Your goal: Two lines mark the range in the entries below: the one holding "path) r ∈ l →" and the one holding "destruct (lp_device p);". Set down those two and all lines between them, exactly.

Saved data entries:
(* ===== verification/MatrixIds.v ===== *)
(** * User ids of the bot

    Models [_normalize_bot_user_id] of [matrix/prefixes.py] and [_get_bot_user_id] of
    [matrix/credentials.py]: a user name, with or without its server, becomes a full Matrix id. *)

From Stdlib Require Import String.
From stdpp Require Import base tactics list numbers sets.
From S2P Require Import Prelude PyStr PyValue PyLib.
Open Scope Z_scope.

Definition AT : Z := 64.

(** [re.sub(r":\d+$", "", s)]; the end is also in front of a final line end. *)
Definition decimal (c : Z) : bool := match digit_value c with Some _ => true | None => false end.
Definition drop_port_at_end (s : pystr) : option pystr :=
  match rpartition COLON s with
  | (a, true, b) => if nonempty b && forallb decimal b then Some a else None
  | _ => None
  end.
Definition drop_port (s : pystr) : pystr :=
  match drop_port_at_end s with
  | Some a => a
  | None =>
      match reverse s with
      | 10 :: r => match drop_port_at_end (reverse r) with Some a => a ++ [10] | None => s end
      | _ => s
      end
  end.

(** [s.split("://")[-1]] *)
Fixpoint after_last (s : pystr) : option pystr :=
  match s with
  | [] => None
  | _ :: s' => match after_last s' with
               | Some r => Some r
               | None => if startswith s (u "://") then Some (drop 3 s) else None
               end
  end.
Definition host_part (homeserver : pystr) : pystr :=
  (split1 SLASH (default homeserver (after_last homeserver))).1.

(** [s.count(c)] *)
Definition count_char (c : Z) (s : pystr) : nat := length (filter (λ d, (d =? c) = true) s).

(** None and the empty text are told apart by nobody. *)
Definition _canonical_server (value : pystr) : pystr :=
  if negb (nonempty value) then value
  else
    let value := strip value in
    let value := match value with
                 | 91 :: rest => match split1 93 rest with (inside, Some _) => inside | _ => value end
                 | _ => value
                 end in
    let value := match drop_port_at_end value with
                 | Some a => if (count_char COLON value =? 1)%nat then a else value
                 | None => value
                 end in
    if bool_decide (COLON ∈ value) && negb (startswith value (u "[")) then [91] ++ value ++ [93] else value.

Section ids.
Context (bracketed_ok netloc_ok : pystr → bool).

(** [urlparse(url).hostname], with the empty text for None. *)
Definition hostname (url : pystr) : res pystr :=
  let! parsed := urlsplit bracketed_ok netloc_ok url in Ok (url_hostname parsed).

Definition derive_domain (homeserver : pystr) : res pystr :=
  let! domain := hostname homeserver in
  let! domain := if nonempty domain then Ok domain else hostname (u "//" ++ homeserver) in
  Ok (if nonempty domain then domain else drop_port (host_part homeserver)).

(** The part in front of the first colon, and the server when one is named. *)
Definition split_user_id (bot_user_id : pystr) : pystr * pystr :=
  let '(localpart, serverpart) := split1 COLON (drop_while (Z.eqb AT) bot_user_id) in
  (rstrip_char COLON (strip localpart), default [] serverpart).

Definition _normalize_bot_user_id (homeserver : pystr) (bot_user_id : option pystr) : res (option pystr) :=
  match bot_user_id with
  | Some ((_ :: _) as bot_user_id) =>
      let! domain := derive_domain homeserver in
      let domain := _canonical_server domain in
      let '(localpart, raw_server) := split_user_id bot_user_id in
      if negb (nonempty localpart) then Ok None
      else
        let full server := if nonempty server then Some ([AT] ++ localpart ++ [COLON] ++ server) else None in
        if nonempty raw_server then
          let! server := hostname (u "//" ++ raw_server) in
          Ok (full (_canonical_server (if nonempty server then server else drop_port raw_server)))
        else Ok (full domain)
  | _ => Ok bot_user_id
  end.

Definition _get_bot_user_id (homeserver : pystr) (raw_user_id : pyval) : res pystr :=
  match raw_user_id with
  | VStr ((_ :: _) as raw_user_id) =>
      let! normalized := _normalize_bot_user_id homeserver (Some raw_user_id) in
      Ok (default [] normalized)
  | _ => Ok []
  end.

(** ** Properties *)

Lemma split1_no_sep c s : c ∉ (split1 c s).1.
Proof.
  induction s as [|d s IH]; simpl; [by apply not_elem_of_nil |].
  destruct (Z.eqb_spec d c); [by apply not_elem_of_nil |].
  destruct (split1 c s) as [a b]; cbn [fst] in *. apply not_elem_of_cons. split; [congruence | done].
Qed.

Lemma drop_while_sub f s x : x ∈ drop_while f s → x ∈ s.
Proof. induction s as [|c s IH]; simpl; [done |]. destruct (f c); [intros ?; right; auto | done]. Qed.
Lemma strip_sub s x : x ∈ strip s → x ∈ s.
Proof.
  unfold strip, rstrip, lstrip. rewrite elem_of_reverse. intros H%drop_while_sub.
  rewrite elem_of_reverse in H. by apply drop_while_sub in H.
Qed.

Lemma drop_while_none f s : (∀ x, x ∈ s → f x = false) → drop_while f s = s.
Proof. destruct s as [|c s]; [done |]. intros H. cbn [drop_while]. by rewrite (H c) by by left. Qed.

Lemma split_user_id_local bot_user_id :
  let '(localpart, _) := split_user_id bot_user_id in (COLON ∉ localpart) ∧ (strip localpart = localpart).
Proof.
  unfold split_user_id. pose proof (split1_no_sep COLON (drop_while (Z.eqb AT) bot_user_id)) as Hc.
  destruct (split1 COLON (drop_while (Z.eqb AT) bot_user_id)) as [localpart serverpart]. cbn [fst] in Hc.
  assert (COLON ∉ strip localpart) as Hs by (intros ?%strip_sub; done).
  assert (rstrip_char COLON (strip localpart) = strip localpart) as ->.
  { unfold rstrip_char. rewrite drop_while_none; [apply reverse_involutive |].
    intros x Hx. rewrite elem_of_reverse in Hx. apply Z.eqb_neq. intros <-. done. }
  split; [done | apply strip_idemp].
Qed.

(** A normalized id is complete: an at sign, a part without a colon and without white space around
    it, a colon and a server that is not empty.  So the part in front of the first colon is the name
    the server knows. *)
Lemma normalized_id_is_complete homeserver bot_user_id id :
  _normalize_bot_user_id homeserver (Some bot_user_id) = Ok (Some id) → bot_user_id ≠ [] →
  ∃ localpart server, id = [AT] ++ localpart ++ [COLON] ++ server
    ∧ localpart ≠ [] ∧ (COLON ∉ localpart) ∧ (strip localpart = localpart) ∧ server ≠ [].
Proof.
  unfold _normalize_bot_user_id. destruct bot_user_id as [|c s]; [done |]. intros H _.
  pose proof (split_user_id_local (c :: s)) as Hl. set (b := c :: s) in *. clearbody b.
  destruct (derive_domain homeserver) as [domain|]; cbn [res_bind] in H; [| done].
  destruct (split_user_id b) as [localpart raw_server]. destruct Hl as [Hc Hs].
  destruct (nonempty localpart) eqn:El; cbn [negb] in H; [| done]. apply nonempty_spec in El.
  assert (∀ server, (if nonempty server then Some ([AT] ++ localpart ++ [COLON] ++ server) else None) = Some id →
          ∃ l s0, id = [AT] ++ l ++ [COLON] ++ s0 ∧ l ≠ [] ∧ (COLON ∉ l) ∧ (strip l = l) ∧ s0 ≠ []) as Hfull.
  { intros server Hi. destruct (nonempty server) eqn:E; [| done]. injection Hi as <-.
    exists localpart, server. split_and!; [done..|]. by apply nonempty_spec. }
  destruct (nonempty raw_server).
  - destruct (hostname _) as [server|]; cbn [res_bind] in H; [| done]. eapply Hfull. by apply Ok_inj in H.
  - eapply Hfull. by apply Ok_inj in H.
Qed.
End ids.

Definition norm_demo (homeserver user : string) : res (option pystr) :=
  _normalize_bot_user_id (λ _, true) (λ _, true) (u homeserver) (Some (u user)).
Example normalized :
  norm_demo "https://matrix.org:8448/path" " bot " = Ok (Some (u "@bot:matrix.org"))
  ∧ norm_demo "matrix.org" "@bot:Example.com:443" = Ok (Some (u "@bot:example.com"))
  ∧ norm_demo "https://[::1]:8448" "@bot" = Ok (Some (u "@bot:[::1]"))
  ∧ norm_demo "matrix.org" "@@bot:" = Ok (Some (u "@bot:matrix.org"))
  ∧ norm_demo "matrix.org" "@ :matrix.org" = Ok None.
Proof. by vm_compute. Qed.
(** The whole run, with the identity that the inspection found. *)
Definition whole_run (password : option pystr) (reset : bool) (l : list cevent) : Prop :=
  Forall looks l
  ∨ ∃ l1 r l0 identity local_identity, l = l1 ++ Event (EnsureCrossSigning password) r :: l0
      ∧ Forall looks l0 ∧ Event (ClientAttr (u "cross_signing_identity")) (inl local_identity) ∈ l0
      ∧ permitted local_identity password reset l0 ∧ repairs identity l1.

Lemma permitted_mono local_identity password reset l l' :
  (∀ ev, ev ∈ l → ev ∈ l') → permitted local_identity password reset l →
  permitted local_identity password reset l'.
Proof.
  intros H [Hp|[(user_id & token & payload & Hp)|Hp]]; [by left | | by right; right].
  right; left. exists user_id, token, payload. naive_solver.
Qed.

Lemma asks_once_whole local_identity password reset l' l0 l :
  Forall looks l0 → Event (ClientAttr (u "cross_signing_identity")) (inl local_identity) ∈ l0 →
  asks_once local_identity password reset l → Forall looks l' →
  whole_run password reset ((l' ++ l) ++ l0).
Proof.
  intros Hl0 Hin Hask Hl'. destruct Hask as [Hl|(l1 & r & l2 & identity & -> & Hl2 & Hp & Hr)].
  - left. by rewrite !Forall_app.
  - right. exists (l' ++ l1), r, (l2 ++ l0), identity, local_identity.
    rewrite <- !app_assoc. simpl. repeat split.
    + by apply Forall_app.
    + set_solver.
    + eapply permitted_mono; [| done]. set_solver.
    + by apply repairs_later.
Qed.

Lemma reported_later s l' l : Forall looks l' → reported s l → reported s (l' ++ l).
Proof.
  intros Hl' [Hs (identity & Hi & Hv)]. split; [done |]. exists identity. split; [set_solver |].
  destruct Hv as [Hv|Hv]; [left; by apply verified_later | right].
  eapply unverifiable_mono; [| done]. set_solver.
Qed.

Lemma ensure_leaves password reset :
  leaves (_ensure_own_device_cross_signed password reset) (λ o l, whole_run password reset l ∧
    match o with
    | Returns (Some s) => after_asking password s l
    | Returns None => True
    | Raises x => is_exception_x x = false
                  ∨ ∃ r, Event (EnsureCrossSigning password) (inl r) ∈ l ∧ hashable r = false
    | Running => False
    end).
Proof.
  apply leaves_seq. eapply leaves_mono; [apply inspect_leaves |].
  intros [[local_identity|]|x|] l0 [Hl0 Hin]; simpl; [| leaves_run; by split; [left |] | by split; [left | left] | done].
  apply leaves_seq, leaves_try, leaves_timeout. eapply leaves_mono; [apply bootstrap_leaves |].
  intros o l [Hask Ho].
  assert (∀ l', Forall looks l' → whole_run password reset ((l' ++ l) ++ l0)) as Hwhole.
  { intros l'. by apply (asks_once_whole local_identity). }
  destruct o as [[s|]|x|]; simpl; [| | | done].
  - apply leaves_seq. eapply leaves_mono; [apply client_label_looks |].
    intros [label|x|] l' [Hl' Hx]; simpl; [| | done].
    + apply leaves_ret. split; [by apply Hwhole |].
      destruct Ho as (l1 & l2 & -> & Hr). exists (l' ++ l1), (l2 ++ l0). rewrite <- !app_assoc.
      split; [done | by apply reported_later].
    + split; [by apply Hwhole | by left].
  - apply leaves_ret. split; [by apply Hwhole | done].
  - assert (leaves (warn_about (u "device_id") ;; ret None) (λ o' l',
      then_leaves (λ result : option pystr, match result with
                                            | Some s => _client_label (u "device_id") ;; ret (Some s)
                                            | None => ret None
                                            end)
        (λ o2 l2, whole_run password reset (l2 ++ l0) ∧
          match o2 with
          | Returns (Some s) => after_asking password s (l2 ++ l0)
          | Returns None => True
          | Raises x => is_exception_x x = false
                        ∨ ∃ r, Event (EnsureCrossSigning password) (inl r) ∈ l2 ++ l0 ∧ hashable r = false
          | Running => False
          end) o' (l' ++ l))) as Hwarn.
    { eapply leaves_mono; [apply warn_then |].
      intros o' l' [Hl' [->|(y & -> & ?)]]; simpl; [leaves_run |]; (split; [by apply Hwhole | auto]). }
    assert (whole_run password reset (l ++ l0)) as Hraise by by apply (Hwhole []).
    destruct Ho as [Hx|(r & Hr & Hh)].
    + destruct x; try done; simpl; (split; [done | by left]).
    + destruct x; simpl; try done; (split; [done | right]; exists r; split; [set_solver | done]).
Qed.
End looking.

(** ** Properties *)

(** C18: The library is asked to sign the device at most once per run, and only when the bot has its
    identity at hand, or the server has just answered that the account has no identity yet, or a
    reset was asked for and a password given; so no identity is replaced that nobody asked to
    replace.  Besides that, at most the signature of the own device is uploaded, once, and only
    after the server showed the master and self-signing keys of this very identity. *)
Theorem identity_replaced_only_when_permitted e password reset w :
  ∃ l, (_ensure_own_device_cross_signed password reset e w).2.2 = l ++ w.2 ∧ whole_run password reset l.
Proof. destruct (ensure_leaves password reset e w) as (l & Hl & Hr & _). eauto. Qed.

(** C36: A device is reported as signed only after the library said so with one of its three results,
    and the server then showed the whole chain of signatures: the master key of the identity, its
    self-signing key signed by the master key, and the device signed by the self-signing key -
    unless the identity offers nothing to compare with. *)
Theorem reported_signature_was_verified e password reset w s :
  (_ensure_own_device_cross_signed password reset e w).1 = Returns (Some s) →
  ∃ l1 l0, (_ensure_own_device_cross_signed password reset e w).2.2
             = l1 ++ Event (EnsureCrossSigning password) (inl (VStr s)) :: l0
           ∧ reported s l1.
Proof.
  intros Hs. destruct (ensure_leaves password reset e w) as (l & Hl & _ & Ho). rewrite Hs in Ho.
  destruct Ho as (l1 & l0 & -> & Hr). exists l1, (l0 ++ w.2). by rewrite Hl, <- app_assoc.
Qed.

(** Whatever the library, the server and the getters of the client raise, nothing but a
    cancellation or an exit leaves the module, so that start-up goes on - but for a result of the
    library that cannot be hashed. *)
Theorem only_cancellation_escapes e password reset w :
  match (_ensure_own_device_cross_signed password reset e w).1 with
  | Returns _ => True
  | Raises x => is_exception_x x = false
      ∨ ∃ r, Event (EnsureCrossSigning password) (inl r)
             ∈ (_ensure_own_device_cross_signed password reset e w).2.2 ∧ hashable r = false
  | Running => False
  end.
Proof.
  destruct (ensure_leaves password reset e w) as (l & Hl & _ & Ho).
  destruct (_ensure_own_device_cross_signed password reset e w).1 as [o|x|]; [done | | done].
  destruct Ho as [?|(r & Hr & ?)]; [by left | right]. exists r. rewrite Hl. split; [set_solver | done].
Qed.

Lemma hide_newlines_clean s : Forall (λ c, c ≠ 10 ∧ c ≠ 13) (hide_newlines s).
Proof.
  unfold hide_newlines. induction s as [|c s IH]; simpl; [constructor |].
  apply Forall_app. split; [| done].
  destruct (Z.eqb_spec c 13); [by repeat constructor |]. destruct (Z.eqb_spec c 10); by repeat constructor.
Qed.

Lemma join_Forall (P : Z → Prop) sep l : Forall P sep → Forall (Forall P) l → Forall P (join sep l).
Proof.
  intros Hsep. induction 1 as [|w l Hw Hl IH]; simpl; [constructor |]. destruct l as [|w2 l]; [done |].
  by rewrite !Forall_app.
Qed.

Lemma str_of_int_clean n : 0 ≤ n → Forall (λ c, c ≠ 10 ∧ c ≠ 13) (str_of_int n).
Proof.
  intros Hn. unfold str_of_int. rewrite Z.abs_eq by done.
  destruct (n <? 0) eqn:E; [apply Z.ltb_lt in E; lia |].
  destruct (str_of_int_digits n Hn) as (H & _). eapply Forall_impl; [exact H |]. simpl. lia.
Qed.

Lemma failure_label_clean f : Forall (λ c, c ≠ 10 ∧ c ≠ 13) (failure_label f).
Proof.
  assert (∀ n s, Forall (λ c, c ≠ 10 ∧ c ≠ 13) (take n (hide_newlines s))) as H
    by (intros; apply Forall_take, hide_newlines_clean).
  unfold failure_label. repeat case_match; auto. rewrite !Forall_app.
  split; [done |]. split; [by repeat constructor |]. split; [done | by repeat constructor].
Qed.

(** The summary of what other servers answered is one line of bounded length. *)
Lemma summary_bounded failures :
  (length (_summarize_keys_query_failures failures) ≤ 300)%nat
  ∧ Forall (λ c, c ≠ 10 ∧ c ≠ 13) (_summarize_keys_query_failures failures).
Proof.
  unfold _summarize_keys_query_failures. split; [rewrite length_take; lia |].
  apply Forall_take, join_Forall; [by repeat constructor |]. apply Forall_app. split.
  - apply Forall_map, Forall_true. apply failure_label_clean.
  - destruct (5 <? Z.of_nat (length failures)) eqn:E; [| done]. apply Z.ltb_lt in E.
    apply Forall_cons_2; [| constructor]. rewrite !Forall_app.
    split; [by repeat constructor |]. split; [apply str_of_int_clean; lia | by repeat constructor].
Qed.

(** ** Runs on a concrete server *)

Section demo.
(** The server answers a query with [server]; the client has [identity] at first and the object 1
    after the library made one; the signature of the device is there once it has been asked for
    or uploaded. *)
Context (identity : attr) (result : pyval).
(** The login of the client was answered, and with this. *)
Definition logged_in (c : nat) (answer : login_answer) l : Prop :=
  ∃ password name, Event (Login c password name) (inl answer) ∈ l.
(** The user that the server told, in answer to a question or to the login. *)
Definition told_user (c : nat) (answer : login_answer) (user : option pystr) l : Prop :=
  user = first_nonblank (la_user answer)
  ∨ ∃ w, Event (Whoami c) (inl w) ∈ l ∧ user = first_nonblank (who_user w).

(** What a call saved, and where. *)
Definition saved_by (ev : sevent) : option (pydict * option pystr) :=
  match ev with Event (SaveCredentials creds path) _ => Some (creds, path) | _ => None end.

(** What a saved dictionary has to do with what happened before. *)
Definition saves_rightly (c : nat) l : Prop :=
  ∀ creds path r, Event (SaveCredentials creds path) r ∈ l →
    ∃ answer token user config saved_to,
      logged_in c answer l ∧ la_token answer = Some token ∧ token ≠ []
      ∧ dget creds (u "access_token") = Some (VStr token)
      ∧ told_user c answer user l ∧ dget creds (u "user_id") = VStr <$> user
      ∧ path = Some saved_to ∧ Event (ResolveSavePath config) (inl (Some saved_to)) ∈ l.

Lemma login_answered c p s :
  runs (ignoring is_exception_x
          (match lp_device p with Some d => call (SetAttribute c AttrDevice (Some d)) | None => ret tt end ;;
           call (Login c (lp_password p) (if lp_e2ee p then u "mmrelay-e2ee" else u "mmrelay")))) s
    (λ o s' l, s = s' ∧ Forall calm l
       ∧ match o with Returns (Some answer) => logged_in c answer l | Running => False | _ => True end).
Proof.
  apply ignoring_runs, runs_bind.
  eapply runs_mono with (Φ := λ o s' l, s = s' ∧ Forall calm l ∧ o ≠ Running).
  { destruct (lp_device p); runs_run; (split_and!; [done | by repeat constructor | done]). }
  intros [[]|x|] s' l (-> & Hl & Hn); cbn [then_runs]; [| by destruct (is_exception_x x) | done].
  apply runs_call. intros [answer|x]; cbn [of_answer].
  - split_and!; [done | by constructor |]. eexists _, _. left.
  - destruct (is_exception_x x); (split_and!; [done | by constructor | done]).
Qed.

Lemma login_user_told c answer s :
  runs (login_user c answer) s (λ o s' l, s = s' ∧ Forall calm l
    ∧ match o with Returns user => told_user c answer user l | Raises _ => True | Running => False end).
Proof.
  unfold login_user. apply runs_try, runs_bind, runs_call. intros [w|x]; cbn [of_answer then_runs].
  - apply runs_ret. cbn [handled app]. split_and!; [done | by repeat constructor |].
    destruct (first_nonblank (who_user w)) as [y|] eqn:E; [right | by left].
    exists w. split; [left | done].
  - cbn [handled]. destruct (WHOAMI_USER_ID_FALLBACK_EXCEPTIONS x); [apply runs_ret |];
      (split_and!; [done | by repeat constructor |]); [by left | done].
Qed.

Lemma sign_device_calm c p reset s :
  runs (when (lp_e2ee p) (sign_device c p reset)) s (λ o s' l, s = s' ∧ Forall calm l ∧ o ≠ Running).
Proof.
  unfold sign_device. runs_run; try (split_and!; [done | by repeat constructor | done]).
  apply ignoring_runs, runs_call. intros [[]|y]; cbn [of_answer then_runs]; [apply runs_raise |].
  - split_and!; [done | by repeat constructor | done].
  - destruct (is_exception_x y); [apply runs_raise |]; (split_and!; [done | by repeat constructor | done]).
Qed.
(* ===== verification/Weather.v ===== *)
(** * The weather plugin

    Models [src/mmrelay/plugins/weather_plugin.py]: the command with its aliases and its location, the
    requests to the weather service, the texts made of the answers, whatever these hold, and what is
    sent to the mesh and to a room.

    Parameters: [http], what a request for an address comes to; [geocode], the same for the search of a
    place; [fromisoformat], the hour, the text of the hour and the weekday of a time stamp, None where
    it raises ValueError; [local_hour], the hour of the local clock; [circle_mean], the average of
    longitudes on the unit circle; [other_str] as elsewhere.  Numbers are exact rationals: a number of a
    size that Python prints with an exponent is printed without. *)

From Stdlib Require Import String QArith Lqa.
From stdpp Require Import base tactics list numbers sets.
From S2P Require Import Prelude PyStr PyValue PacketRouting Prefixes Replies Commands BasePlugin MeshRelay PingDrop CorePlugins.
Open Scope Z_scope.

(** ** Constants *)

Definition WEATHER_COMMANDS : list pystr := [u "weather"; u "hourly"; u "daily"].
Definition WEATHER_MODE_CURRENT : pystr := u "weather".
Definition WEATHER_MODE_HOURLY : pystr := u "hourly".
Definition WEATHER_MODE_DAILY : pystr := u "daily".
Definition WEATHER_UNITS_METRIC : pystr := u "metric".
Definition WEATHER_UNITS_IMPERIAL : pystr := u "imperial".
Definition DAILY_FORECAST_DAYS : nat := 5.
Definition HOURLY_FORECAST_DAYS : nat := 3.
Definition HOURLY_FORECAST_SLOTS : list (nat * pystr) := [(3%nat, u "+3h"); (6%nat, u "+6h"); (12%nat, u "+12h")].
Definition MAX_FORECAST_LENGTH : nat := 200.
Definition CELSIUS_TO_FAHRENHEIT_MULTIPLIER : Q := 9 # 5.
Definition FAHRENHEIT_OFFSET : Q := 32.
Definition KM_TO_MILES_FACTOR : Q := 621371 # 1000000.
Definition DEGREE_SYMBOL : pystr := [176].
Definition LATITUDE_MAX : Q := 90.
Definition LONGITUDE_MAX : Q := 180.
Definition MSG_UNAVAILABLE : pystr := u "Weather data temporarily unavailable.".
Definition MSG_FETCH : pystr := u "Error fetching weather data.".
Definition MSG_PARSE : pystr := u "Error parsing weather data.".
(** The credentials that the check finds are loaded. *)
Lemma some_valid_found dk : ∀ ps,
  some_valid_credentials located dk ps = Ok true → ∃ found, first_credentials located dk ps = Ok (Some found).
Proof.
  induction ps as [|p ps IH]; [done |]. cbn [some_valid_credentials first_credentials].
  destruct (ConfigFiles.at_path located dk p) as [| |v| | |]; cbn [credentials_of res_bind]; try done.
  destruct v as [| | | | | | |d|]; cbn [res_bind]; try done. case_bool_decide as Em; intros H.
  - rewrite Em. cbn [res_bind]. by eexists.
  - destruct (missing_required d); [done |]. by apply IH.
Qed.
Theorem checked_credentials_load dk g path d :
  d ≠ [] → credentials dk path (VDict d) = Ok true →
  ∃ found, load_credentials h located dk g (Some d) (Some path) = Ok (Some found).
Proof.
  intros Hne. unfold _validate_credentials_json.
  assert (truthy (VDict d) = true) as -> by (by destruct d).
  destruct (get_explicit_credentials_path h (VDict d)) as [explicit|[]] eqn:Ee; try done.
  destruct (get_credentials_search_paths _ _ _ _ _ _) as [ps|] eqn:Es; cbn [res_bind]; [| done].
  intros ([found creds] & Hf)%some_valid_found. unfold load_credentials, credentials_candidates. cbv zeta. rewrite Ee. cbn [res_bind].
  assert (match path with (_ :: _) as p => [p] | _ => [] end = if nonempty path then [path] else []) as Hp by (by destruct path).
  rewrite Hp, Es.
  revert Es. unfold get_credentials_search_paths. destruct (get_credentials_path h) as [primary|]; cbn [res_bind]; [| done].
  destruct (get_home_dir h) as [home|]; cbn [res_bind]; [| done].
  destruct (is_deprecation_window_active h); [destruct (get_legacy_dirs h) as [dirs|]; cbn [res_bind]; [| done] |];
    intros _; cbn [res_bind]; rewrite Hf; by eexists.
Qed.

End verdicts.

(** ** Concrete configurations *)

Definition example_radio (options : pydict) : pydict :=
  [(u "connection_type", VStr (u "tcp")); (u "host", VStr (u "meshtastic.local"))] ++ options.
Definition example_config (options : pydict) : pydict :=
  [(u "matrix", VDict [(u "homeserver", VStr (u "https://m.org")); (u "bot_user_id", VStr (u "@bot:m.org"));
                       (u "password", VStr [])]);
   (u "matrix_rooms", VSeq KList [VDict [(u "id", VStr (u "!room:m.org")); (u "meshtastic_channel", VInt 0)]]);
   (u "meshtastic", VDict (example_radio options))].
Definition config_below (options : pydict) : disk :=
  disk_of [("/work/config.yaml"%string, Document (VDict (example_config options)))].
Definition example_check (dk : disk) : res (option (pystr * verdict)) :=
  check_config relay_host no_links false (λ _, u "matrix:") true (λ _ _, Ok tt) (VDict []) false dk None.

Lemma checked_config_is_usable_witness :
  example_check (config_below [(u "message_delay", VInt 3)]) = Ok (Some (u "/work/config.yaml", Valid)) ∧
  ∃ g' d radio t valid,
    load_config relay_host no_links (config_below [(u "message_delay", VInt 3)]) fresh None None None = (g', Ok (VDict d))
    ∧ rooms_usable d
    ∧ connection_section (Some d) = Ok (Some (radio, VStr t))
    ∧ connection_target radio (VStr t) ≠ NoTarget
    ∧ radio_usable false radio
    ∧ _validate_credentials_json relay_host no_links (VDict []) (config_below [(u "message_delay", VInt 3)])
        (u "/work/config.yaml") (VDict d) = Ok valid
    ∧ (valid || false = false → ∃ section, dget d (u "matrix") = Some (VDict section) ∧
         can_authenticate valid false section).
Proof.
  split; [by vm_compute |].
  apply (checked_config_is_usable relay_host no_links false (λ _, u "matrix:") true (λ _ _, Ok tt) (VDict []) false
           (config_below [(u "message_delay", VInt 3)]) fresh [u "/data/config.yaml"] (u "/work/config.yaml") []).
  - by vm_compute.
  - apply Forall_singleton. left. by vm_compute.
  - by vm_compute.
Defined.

Answer space:
  ∀ creds path r, Event (SaveCredentials creds path) r ∈ l →
    ∃ answer token user config saved_to,
      logged_in c answer l ∧ la_token answer = Some token ∧ token ≠ []
      ∧ dget creds (u "access_token") = Some (VStr token)
      ∧ told_user c answer user l ∧ dget creds (u "user_id") = VStr <$> user
      ∧ path = Some saved_to ∧ Event (ResolveSavePath config) (inl (Some saved_to)) ∈ l.

Lemma login_answered c p s :
  runs (ignoring is_exception_x
          (match lp_device p with Some d => call (SetAttribute c AttrDevice (Some d)) | None => ret tt end ;;
           call (Login c (lp_password p) (if lp_e2ee p then u "mmrelay-e2ee" else u "mmrelay")))) s
    (λ o s' l, s = s' ∧ Forall calm l
       ∧ match o with Returns (Some answer) => logged_in c answer l | Running => False | _ => True end).
Proof.
  apply ignoring_runs, runs_bind.
  eapply runs_mono with (Φ := λ o s' l, s = s' ∧ Forall calm l ∧ o ≠ Running).
  { destruct (lp_device p); runs_run; (split_and!; [done | by repeat constructor | done]). }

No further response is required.